(Saved entries)
(** * Hazelnut: the credential store of [auth.py]

    A shallow embedding of [src/auth.py] (password policy, salted PBKDF2
    hashing, the SQLite [users] table and the operations on it) and of the
    account functions of [src/login_ui.py] that call it, together with the
    properties of the specification that concern them (C1 to C10) and
    further properties read off the code (X1 to X12).

    Conventions of the embedding.

    - A Python [str] is a Rocq [string] whose characters are the code
      points 0..255; the character classes used by [str.strip] and by the
      regular expressions of the policy are the ones Python's Unicode
      database assigns to these code points.
    - [bytes] values (salts, digests) are lists of [byte].
    - The SQLite file is the [db] field of the [world]: either no [users]
      table yet, or the rows of the table in rowid order together with the
      AUTOINCREMENT counter.  Each operation of [auth.py] opens a
      connection, runs one statement and commits, so a statement is a
      function on that field.  Disk failures are outside the model.
    - [secrets.token_bytes] and SQLite's [datetime('now')] read the
      [entropy] and [clock] streams of the world.
    - Calls of the two cryptographic primitives ([hashlib.pbkdf2_hmac] and
      [secrets.compare_digest]) are recorded in the [trace] of the world.
    - There is one database, the file that [db_path] names.  [init_db]
      takes the path, since it makes the directory of the file and opens
      the file before anything else; the operations on the database are
      written without it.  Of the file system, only what the path alone
      decides is modelled. *)

From Stdlib Require Import ZArith NArith Bool Lia.
From Stdlib Require Import Strings.Byte Ascii String.
From Stdlib Require Import List Permutation Sorted.
Import ListNotations.

Definition bytes := list byte.

(* ================================================================== *)
(** * Library functions used by [auth.py] *)

(** ** [hashlib.pbkdf2_hmac("sha256", ...)]

    SHA-256 (FIPS 180-4), HMAC (RFC 2104) and PBKDF2 (RFC 8018) with a
    derived key of one block (32 bytes), which is what the call in
    [_hash_password] asks for.  Words are integers below [2^32]. *)
Module Hashlib.
Local Open Scope Z_scope.

Definition Z_of_byte (b : byte) : Z := Z.of_N (Byte.to_N b).

Definition byte_of_Z (z : Z) : byte :=
  match Byte.of_N (Z.to_N (z mod 256)) with
  | Some b => b
  | None => x00
  end.

Definition wrap32 (x : Z) : Z := x mod 4294967296.

Definition rotr (n x : Z) : Z :=
  wrap32 (Z.lor (Z.shiftr x n) (Z.shiftl x (32 - n))).

Definition Ch (x y z : Z) : Z :=
  Z.lxor (Z.land x y) (Z.land (Z.lxor x 4294967295) z).

Definition Maj (x y z : Z) : Z :=
  Z.lxor (Z.lxor (Z.land x y) (Z.land x z)) (Z.land y z).

Definition Sigma0 (x : Z) : Z := Z.lxor (Z.lxor (rotr 2 x) (rotr 13 x)) (rotr 22 x).
Definition Sigma1 (x : Z) : Z := Z.lxor (Z.lxor (rotr 6 x) (rotr 11 x)) (rotr 25 x).
Definition sigma0 (x : Z) : Z := Z.lxor (Z.lxor (rotr 7 x) (rotr 18 x)) (Z.shiftr x 3).
Definition sigma1 (x : Z) : Z := Z.lxor (Z.lxor (rotr 17 x) (rotr 19 x)) (Z.shiftr x 10).

(** The 64 round constants of FIPS 180-4, section 4.2.2, in hexadecimal:
      428a2f98 71374491 b5c0fbcf e9b5dba5 3956c25b 59f111f1 923f82a4 ab1c5ed5
      d807aa98 12835b01 243185be 550c7dc3 72be5d74 80deb1fe 9bdc06a7 c19bf174
      e49b69c1 efbe4786 0fc19dc6 240ca1cc 2de92c6f 4a7484aa 5cb0a9dc 76f988da
      983e5152 a831c66d b00327c8 bf597fc7 c6e00bf3 d5a79147 06ca6351 14292967
      27b70a85 2e1b2138 4d2c6dfc 53380d13 650a7354 766a0abb 81c2c92e 92722c85
      a2bfe8a1 a81a664b c24b8b70 c76c51a3 d192e819 d6990624 f40e3585 106aa070
      19a4c116 1e376c08 2748774c 34b0bcb5 391c0cb3 4ed8aa4a 5b9cca4f 682e6ff3
      748f82ee 78a5636f 84c87814 8cc70208 90befffa a4506ceb bef9a3f7 c67178f2 *)
Definition K256 : list Z :=
  [
    1116352408; 1899447441; 3049323471; 3921009573; 961987163; 1508970993;
    2453635748; 2870763221; 3624381080; 310598401; 607225278; 1426881987;
    1925078388; 2162078206; 2614888103; 3248222580; 3835390401; 4022224774;
    264347078; 604807628; 770255983; 1249150122; 1555081692; 1996064986;
    2554220882; 2821834349; 2952996808; 3210313671; 3336571891; 3584528711;
    113926993; 338241895; 666307205; 773529912; 1294757372; 1396182291;
    1695183700; 1986661051; 2177026350; 2456956037; 2730485921; 2820302411;
    3259730800; 3345764771; 3516065817; 3600352804; 4094571909; 275423344;
    430227734; 506948616; 659060556; 883997877; 958139571; 1322822218;
    1537002063; 1747873779; 1955562222; 2024104815; 2227730452; 2361852424;
    2428436474; 2756734187; 3204031479; 3329325298 ].

(** The initial hash value of FIPS 180-4, section 5.3.3, in hexadecimal:
      6a09e667 bb67ae85 3c6ef372 a54ff53a 510e527f 9b05688c 1f83d9ab 5be0cd19 *)
Definition H256 : list Z :=
  [
    1779033703; 3144134277; 1013904242; 2773480762; 1359893119; 2600822924;
    528734635; 1541459225 ].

### PROBLEM STATEMENT
Reproduce exactly the section above that begins at the line containing "Local Open Scope Z_scope." and ends at the line containing "428a2f98 71374491 b5c0fbcf", leaving out all other lines.

### PROBLEM SOLUTION
Local Open Scope Z_scope.

Definition Z_of_byte (b : byte) : Z := Z.of_N (Byte.to_N b).

Definition byte_of_Z (z : Z) : byte :=
  match Byte.of_N (Z.to_N (z mod 256)) with
  | Some b => b
  | None => x00
  end.

Definition wrap32 (x : Z) : Z := x mod 4294967296.

Definition rotr (n x : Z) : Z :=
  wrap32 (Z.lor (Z.shiftr x n) (Z.shiftl x (32 - n))).

Definition Ch (x y z : Z) : Z :=
  Z.lxor (Z.land x y) (Z.land (Z.lxor x 4294967295) z).

Definition Maj (x y z : Z) : Z :=
  Z.lxor (Z.lxor (Z.land x y) (Z.land x z)) (Z.land y z).

Definition Sigma0 (x : Z) : Z := Z.lxor (Z.lxor (rotr 2 x) (rotr 13 x)) (rotr 22 x).
Definition Sigma1 (x : Z) : Z := Z.lxor (Z.lxor (rotr 6 x) (rotr 11 x)) (rotr 25 x).
Definition sigma0 (x : Z) : Z := Z.lxor (Z.lxor (rotr 7 x) (rotr 18 x)) (Z.shiftr x 3).
Definition sigma1 (x : Z) : Z := Z.lxor (Z.lxor (rotr 17 x) (rotr 19 x)) (Z.shiftr x 10).

(** The 64 round constants of FIPS 180-4, section 4.2.2, in hexadecimal:
      428a2f98 71374491 b5c0fbcf e9b5dba5 3956c25b 59f111f1 923f82a4 ab1c5ed5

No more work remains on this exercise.